Congressman Jaime Herrera Beutler was a safe bet for Republicans. For 12 years, she held the Clark County constituency in rural northwestern Washington State, and was reelected five times, some without serious competition from the Democrats.

But in the summer of 2022 Herrera Beutler’s time was up: the moderate Republican, popular in her constituency, failed in the primary elections against a challenger from her own party. your offense? She was one of the few Republican MPs to vote to impeach the outgoing president after radical Trump supporters stormed the Capitol in January 2021.

The result: Trump withdrew his support from the successful MPs – and instead spoke out in favor of Joe Kent, a strident extremist who wanted to criminalize all abortions, including those after rape or for medical reasons. Like his great patron, he spread the lie that the 2020 presidential election was “stolen” and that he described the vaccines against the coronavirus as “experimental gene therapy”.

In the run-up to the election against his Democratic opponent, Kent was confident of victory. The district is “deep red MAGA country,” he said at a campaign event, alluding to Trump’s “Make America Great Again” campaign slogan. Experts also considered the Republican seat in Congress to be secure. The well-known statistics site “Fivethirtyeight” put Kent’s chances of winning at 98 percent.

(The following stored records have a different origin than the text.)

Lemma inv_run_same_conn es s :
  inv s -> cancels es = [] -> inv (run (conn s, es) s).
Proof.
  intros [Hco Hnd Htok Hd] Hes.
  destruct (run_fields (conn s, es) s) as (Hconn & Hcan & Hrec & Hiss). simpl in *.
  split; unfold live; rewrite ?Hconn, ?Hcan, ?Hrec, ?Hiss, ?Hes, ?app_nil_r; auto.
  - rewrite in_flight_app. replace (in_flight (starts es)) with (@nil nat).
    { by rewrite app_nil_r. }
    clear. induction es as [|[]]; done.
  - intros Hr. rewrite existsb_app, Hd by done. done.
Qed.

Lemma set_state_not_reconnecting c : state (set_state IDisconnected c).1 <> IReconnecting.
Proof.
  unfold set_state. by destruct (publish_spec IDisconnected c) as (es & -> & _).
Qed.

Lemma disconnect_reconnecting i c :
  state (set_state_disconnected_if_id_matches i c).1 = IReconnecting -> state c = IReconnecting.
Proof.
  unfold set_state_disconnected_if_id_matches. destruct (state c) eqn:Hst; simpl; try congruence.
  case_bool_decide; simpl; [|congruence].
  destruct (publish_spec IDisconnected c) as (es & Hp & _). simpl in Hp. by rewrite Hp.
Qed.

Lemma update_handle_state h u c :
  exists h', state (update_handle h u c).1 = IConnected h' /\
    state_value (update_handle h u c).1 = CConnected (handle_id h') /\
    local_id (update_handle h u c).1 = local_id c /\
    remote_id (update_handle h u c).1 = remote_id c.
Proof.
  unfold update_handle. destruct (should_switch c h) eqn:Hsw; simpl; [by eexists|].
  unfold should_switch in Hsw. destruct (state c); simpl; try done. by eexists.
Qed.

Lemma NoDup_issue e s :
  NoDup (issued s) -> event_fresh e s -> NoDup (issued s ++ event_tokens e).
Proof.
  destruct e; simpl; rewrite ?app_nil_r; try done. intros Hnd Hf. apply NoDup_app.
  split_and!; [done|by intros x Hx ->%list_elem_of_singleton|apply NoDup_singleton].
Qed.

Lemma inv_reconnect_step s ts1 t ts2 e u t' c es :
  inv s -> reconnects s = ts1 ++ t :: ts2 -> event_fresh e s ->
  reconnect_step t e u (conn s) = Some (t', c, es) ->
  inv (run (c, es) (set_tasks (ts1 ++ option_list t' ++ ts2) (disconnects s) (event_issue e s))).
Proof.
  intros [Hco Hnd Htok Hd] Hts Hfresh Hstep.
  destruct (reconnect_step_accounts t e u _ _ _ _ Hstep) as (Hc & Hst & Hp).
  set (s1 := set_tasks _ _ _). destruct (run_fields (c, es) s1) as (Hconn & Hcan & Hrec & Hiss).
  cbn [fst snd] in *. assert (issued s1 = issued s ++ event_tokens e /\ cancelled s1 = cancelled s)
    as [Hi1 Hc1] by (destruct e; simpl; by rewrite ?app_nil_r).
  split; unfold live; rewrite ?Hconn, ?Hcan, ?Hrec, ?Hiss, ?Hst, ?Hi1, ?Hc1, ?app_nil_r; auto.
  - by apply NoDup_issue.
  - unfold live in Htok. rewrite Hts in Htok. change (t :: ts2) with ([t] ++ ts2) in Htok.
    change (reconnects s1) with (ts1 ++ option_list t' ++ ts2).
    rewrite !in_flight_app in *. solve_perm.
  - intros Hr. simpl. rewrite !existsb_app.
    destruct (reconnect_step_dialing t e u _ _ _ _ Hstep Hr) as [[Hr' Ht]| ->].
    + specialize (Hd Hr'). rewrite Hts, existsb_app in Hd. simpl in Hd. rewrite Ht in Hd.
      simpl in Hd. destruct (existsb dialing ts1); simpl in *; [done|]. by rewrite Hd, orb_true_r.
    + by rewrite orb_true_r.
Qed.

Lemma inv_step s s' : inv s -> step s s' -> inv s'.
Proof.
  intros Hinv Hstep. pose proof Hinv as [Hco Hnd Htok Hd].
  destruct Hstep as [s|s ts1 t ts2 e u t' c es|s h u Hfresh|s is_open msg|s recv|s ds1 i ds2|s].
  - by apply inv_run_same_conn.
  - by eapply inv_reconnect_step.
  - eapply inv_run; simpl; [apply update_handle_accounts|done|..].
    + by apply (NoDup_issue (DialOk h)).
    + unfold live in *. simpl. solve_perm.
    + destruct (update_handle_state h u (conn s)) as (h' & -> & _). done.
  - apply inv_run_same_conn; [done|]. unfold send_message. by repeat case_match.
  - apply inv_run_same_conn; [done|]. unfold receive. by repeat case_match.
  - eapply inv_run; simpl; [apply disconnect_accounts|done..|].
    intros Hr. by apply disconnect_reconnecting, Hd in Hr.
  - eapply inv_run; simpl; [apply set_state_disconnected_accounts|done..|].
    intros Hr. by apply set_state_not_reconnecting in Hr.
Qed.

Lemma inv_reachable s : reachable s -> inv s.
Proof.
  intros (s0 & Hi & Hs). apply inv_initial in Hi.
  induction Hs as [|s1 s2 s3 Hstep _ IH]; [done|]. apply IH. by eapply inv_step.
Qed.

(** ** Glare *)

(** The role this node prefers against its peer. *)
Definition prefers c : ConnOrigin := if id_ltb (local_id c) (remote_id c) then Dial else Accept.

(** Two handles of the same transport: a rotation changes the id only. *)
Definition same_transport h h' : Prop := h' = with_id (handle_id h') h.

Lemma same_transport_refl h : same_transport h h.
Proof. by destruct h. Qed.

Lemma same_transport_fields h h' :
  same_transport h h' -> origin h' = origin h /\ connection h' = connection h.
Proof. unfold same_transport. by intros ->. Qed.

Lemma same_transport_with_id u h h' : same_transport h h' -> same_transport h (with_id u h').
Proof. unfold same_transport. by intros ->. Qed.

Lemma should_switch_connected c cur h :
  state c = IConnected cur ->
  should_switch c h = bool_decide (origin cur = origin h \/ origin h = prefers c).
Proof.
  unfold should_switch, prefers. intros ->.
  destruct (origin cur), (origin h), (id_ltb (local_id c) (remote_id c)); done.
Qed.

(** Handles arriving one after the other, each with the fresh id a rotation would use. *)
Definition deliver (hs : list (ChatConnectionHandle * Uuid)) c : Inner :=
  fold_left (fun c '(h, u) => (update_handle h u c).1) hs c.

(** The reference choice: the last handle of the preferred origin, or the last one if
    there is none. *)
Definition winner (pref : ConnOrigin) (hs : list ChatConnectionHandle) :
  option ChatConnectionHandle :=
  match last (filter (fun h => origin h = pref) hs) with
  | Some h => Some h
  | None => last hs
  end.

Lemma winner_snoc pref hs h :
  winner pref (hs ++ [h]) =
    if bool_decide (origin h = pref) then Some h
    else if bool_decide (filter (fun h => origin h = pref) hs = []) then Some h
    else winner pref hs.
Proof.
  unfold winner. rewrite filter_app, last_snoc. case_bool_decide as Ho.
  - rewrite filter_cons_True, filter_nil by done. by rewrite last_snoc.
  - rewrite filter_cons_False, filter_nil by done. rewrite app_nil_r.
    destruct (last (filter _ hs)) eqn:Hl; case_bool_decide as Hn; try done.
    + by rewrite Hn in Hl.
    + by apply last_None in Hl.
Qed.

But Kent lost – against a Democratic auto repair shop owner. The politically inexperienced Marie Gluesenkamp Perez managed “perhaps the biggest political surprise in the country,” commented the Seattle Times. Before the midterm elections, the 34-year-old, who was on average more than two decades younger than the rest of the MPs, was virtually unknown.

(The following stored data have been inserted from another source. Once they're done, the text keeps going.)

(* ===== verification/Serial.v ===== *)
(** Self-delimiting serialisation, for the concrete instances of the interfaces: a type
    class with its round trip, and instances for the types they store. *)
From S2P Require Import Prelude Wire.
From stdpp Require Import base gmap countable strings list.
From Stdlib Require Import Ascii Strings.Byte ZArith Lia.

Class Serial (A : Type) := {
  ser : A -> bytes;
  parse : bytes -> option (A * bytes);
  parse_ser (a : A) (rest : bytes) : parse (ser a ++ rest) = Some (a, rest);
}.

(** Through an injection with a left inverse. *)
Definition serial_via {A B} `{Serial B} (f : A -> B) (g : B -> A) (Hgf : forall a, g (f a) = a) : Serial A.
Proof.
  refine {| ser a := ser (f a); parse bs := '(b, rest) ← parse bs; Some (g b, rest) |}.
  intros a rest. rewrite parse_ser. simpl. by rewrite Hgf.
Defined.

Definition zero_b : byte := Byte.x00.
Definition one_b : byte := Byte.x01.

(** Numbers in unary. *)
Fixpoint ser_nat (n : nat) : bytes :=
  match n with O => [zero_b] | S n' => one_b :: ser_nat n' end.
Fixpoint parse_nat (bs : bytes) : option (nat * bytes) :=
  match bs with
  | [] => None
  | b :: bs' =>
      if Byte.eqb b zero_b then Some (0, bs')
      else '(n, rest) ← parse_nat bs'; Some (S n, rest)
  end.

#[export] Instance nat_serial : Serial nat.
Proof.
  refine {| ser := ser_nat; parse := parse_nat |}.
  intros a rest. induction a as [|a IH]; simpl; [done|]. by rewrite IH.
Defined.

#[export] Instance ascii_serial : Serial ascii.
Proof.
  refine {| ser c := [byte_of_ascii c];
            parse bs := match bs with b :: bs' => Some (ascii_of_byte b, bs') | [] => None end |}.
  intros c rest. simpl. by rewrite ascii_of_byte_of_ascii.
Defined.

#[export] Instance prod_serial {A B} `{Serial A, Serial B} : Serial (A * B).
Proof.
  refine {| ser p := ser p.1 ++ ser p.2;
            parse bs := '(a, bs') ← parse bs; '(b, rest) ← parse bs'; Some ((a, b), rest) |}.
  intros [a b] rest. cbn [fst snd]. rewrite <- (assoc_L (++)), parse_ser. simpl. by rewrite parse_ser.
Defined.

#[export] Instance sum_serial {A B} `{Serial A, Serial B} : Serial (A + B).
Proof.
  refine {| ser s := match s with inl a => zero_b :: ser a | inr b => one_b :: ser b end;
            parse bs := match bs with
                        | [] => None
                        | b :: bs' => if Byte.eqb b zero_b
                                      then '(a, rest) ← parse bs'; Some (inl a, rest)
                                      else '(b, rest) ← parse bs'; Some (inr b, rest)
                        end |}.
  intros [a|b] rest; simpl; by rewrite parse_ser.
Defined.

#[export] Instance unit_serial : Serial unit.
Proof. refine {| ser _ := []; parse bs := Some (tt, bs) |}. by intros []. Defined.

(** Lists, after their length. *)
Fixpoint parse_n {A} `{Serial A} (n : nat) (bs : bytes) : option (list A * bytes) :=
  match n with
  | O => Some ([], bs)
  | S n' => '(a, bs') ← parse bs; '(l, rest) ← parse_n n' bs'; Some (a :: l, rest)
  end.

Lemma parse_n_ser {A} `{Serial A} (l : list A) rest :
  parse_n (length l) (concat (ser <$> l) ++ rest) = Some (l, rest).
Proof.
  induction l as [|a l IH]; [done|]. rewrite fmap_cons, concat_cons. cbn [length parse_n].
  rewrite <- (assoc_L (++)), parse_ser. simpl. by rewrite IH.
Qed.

#[export] Instance list_serial {A} `{Serial A} : Serial (list A).
Proof.
  refine {| ser l := ser (length l) ++ concat (ser <$> l);
            parse bs := '(n, bs') ← parse (A := nat) bs; parse_n n bs' |}.
  intros l rest. rewrite <- (assoc_L (++)), parse_ser. apply parse_n_ser.
Defined.

#[export] Instance Z_serial : Serial Z.
Proof.
  refine (serial_via (B := nat + nat) (fun z => if (z <? 0)%Z then inl (Z.to_nat (- z)) else inr (Z.to_nat z))
    (fun s => match s with inl n => (- Z.of_nat n)%Z | inr n => Z.of_nat n end) _).
  intros z. destruct (Z.ltb_spec z 0); lia.
Defined.

#[export] Instance string_serial : Serial string.
Proof.
  refine (serial_via (B := list ascii) String.list_ascii_of_string String.string_of_list_ascii _).
  apply String.string_of_list_ascii_of_string.
Defined.

#[export] Instance gmap_serial {K A} `{Countable K, Serial K, Serial A} : Serial (gmap K A).
Proof. refine (serial_via (B := list (K * A)) (fun m => map_to_list m) list_to_map _). apply list_to_map_to_list. Defined.

#[export] Instance gset_serial {A} `{Countable A, Serial A} : Serial (gset A).
Proof. refine (serial_via (B := list A) elements list_to_set _). apply list_to_set_elements_L. Defined.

Unlike Kent, who had previously risen as a star of conservative media. Almost every day he sat in front of the microphone with Steve Bannon, Trump’s former chief strategist, for his podcast. On other days, he attended the influential TV show hosted by far-right Fox News host Tucker Carlson, one of the media world’s top Trump whisperers.

But the lesson from these midterm elections seems to be that culture wars and lies about stolen ballots are not enough of a political platform for US voters. In the simultaneous elections for the posts of interior minister, Republican candidates ran in several states who promised to change the election laws in the spirit of Trump – they all lost.

Just like Jim Marchant from the key state of Nevada, who missed his entry into the House of Representatives two years ago. “We have something in common: President Trump and I lost an election due to manipulation in 2020.” Also this year a Democrat triumphed over him. Similar play in the Senate decision, which was finally made in Nevada: Catherine Cortez Masto defended her post against election denier Adam Laxalt.

There is now rumbling among Republicans – that could possibly cost Trump the leadership role in the party. Some Republican politicians are now pointing the finger at Trump. Outgoing Republican Maryland Governor Larry Hogan told CNN on Sunday, “Trump cost us the last three elections and I don’t want that to happen a fourth time.”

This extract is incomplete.